# Exercise brief:
Examine the records and identify each line that includes the string "rewrite". Copy those lines.

# Records from a data source:
· · · ·

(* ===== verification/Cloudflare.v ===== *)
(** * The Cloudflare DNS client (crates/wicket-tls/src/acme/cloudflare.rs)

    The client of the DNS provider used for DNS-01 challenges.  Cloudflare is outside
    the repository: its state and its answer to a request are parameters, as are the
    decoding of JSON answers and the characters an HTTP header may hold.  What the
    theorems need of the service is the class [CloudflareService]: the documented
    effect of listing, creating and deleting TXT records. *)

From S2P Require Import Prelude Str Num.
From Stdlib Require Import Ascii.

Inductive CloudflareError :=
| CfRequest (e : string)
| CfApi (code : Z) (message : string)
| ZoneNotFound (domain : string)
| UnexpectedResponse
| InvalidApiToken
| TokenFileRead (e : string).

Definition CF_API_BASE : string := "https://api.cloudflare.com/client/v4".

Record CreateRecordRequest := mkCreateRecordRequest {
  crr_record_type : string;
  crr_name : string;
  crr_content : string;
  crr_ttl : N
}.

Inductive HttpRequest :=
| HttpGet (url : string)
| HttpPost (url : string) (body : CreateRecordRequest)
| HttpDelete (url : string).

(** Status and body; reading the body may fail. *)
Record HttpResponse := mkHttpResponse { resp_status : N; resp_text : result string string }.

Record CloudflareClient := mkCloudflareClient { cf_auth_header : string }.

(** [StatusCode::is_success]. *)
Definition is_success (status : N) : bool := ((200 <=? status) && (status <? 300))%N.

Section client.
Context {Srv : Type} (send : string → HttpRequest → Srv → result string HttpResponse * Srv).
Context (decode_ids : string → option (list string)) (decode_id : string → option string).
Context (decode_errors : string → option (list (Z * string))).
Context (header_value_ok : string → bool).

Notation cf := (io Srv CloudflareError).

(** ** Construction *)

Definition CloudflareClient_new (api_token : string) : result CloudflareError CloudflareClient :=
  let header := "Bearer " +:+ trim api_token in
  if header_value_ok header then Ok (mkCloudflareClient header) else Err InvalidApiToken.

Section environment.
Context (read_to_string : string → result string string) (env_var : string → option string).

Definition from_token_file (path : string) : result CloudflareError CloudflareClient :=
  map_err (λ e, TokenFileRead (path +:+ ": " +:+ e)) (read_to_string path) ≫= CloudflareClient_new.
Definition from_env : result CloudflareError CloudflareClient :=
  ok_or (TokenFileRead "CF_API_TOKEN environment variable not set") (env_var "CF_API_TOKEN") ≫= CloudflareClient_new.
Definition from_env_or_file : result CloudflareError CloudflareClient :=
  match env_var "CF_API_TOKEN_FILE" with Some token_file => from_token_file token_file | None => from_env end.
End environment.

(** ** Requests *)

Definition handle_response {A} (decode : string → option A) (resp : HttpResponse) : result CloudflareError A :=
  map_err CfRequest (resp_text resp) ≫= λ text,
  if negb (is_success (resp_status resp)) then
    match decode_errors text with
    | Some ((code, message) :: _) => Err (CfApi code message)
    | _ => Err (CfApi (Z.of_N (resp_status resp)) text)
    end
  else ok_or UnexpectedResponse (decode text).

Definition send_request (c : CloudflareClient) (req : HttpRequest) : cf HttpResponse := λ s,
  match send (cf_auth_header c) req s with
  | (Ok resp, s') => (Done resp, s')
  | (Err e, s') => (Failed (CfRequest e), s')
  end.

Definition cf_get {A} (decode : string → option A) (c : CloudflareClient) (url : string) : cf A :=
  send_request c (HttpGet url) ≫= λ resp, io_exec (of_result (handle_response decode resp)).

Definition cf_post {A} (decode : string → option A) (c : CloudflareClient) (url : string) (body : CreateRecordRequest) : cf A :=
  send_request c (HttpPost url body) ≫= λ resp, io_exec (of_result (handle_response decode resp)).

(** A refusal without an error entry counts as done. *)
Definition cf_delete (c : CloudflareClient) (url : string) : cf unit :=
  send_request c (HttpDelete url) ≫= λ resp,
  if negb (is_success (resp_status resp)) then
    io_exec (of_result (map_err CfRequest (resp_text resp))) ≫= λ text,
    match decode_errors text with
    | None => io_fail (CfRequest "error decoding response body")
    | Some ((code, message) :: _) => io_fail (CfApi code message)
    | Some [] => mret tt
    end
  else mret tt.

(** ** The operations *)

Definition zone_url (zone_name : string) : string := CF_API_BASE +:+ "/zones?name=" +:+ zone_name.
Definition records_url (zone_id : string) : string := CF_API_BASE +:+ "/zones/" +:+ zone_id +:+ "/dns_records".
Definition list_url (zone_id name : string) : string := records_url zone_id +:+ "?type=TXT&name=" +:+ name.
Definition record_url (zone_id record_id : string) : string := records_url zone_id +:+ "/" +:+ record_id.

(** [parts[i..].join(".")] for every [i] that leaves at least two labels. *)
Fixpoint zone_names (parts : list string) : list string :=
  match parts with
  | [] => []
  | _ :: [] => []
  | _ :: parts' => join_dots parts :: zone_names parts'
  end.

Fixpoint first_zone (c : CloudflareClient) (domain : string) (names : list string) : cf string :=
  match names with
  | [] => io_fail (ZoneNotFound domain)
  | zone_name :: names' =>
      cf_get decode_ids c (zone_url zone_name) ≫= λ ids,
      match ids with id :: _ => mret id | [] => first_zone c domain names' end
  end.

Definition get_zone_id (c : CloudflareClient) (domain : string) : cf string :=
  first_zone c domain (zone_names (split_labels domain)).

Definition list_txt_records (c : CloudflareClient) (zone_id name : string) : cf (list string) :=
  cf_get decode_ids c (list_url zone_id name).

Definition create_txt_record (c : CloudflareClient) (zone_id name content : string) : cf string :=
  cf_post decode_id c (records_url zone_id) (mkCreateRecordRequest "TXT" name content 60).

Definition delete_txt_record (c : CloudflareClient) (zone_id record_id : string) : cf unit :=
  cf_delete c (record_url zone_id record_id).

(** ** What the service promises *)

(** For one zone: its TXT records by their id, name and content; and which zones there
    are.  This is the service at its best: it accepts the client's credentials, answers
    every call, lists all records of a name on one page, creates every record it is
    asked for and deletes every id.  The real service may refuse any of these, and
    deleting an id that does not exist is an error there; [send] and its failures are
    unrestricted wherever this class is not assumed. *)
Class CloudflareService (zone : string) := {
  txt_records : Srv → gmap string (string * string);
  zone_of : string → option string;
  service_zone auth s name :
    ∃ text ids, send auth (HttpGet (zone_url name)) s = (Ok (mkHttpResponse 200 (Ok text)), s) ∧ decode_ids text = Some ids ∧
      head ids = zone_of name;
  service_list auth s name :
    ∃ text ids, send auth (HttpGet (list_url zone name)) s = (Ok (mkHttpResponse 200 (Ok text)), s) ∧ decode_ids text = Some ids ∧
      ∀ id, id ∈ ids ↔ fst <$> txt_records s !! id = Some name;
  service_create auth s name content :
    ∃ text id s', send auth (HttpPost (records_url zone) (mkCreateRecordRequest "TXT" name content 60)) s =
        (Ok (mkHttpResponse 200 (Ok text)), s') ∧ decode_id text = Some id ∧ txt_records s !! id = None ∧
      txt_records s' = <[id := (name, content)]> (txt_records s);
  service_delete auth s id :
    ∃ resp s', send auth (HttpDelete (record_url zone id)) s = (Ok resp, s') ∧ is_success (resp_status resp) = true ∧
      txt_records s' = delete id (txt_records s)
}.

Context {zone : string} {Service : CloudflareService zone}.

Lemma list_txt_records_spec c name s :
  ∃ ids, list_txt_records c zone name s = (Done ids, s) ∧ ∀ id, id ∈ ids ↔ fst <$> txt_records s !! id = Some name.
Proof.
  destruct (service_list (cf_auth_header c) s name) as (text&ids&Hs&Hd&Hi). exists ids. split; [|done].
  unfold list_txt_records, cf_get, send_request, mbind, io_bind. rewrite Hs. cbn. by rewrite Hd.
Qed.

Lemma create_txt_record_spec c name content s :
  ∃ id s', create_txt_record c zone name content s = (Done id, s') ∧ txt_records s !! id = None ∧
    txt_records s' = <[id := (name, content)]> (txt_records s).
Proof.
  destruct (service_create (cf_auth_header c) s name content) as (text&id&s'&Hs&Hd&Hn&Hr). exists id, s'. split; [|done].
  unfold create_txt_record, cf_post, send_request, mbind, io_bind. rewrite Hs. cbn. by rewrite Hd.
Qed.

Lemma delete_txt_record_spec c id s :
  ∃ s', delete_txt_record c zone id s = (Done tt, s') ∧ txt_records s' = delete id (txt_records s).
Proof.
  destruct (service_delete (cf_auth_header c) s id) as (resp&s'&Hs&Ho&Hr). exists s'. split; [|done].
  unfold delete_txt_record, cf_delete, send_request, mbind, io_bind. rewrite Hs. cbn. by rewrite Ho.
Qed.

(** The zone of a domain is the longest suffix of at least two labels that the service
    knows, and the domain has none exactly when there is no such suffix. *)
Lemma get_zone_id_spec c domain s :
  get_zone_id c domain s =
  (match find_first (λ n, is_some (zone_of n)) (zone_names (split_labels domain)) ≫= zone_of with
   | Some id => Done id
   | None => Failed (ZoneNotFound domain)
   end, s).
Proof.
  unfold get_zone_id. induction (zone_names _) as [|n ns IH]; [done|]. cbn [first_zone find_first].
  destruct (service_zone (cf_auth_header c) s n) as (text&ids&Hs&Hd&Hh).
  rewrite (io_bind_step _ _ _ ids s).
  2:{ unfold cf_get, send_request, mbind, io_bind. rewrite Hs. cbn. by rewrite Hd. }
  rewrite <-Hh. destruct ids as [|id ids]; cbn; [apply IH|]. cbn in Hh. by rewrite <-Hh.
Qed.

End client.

· · · ·

# Problem solution:
  unfold list_txt_records, cf_get, send_request, mbind, io_bind. rewrite Hs. cbn. by rewrite Hd.
  unfold create_txt_record, cf_post, send_request, mbind, io_bind. rewrite Hs. cbn. by rewrite Hd.
  unfold delete_txt_record, cf_delete, send_request, mbind, io_bind. rewrite Hs. cbn. by rewrite Ho.
  rewrite (io_bind_step _ _ _ ids s).
  2:{ unfold cf_get, send_request, mbind, io_bind. rewrite Hs. cbn. by rewrite Hd. }
  rewrite <-Hh. destruct ids as [|id ids]; cbn; [apply IH|]. cbn in Hh. by rewrite <-Hh.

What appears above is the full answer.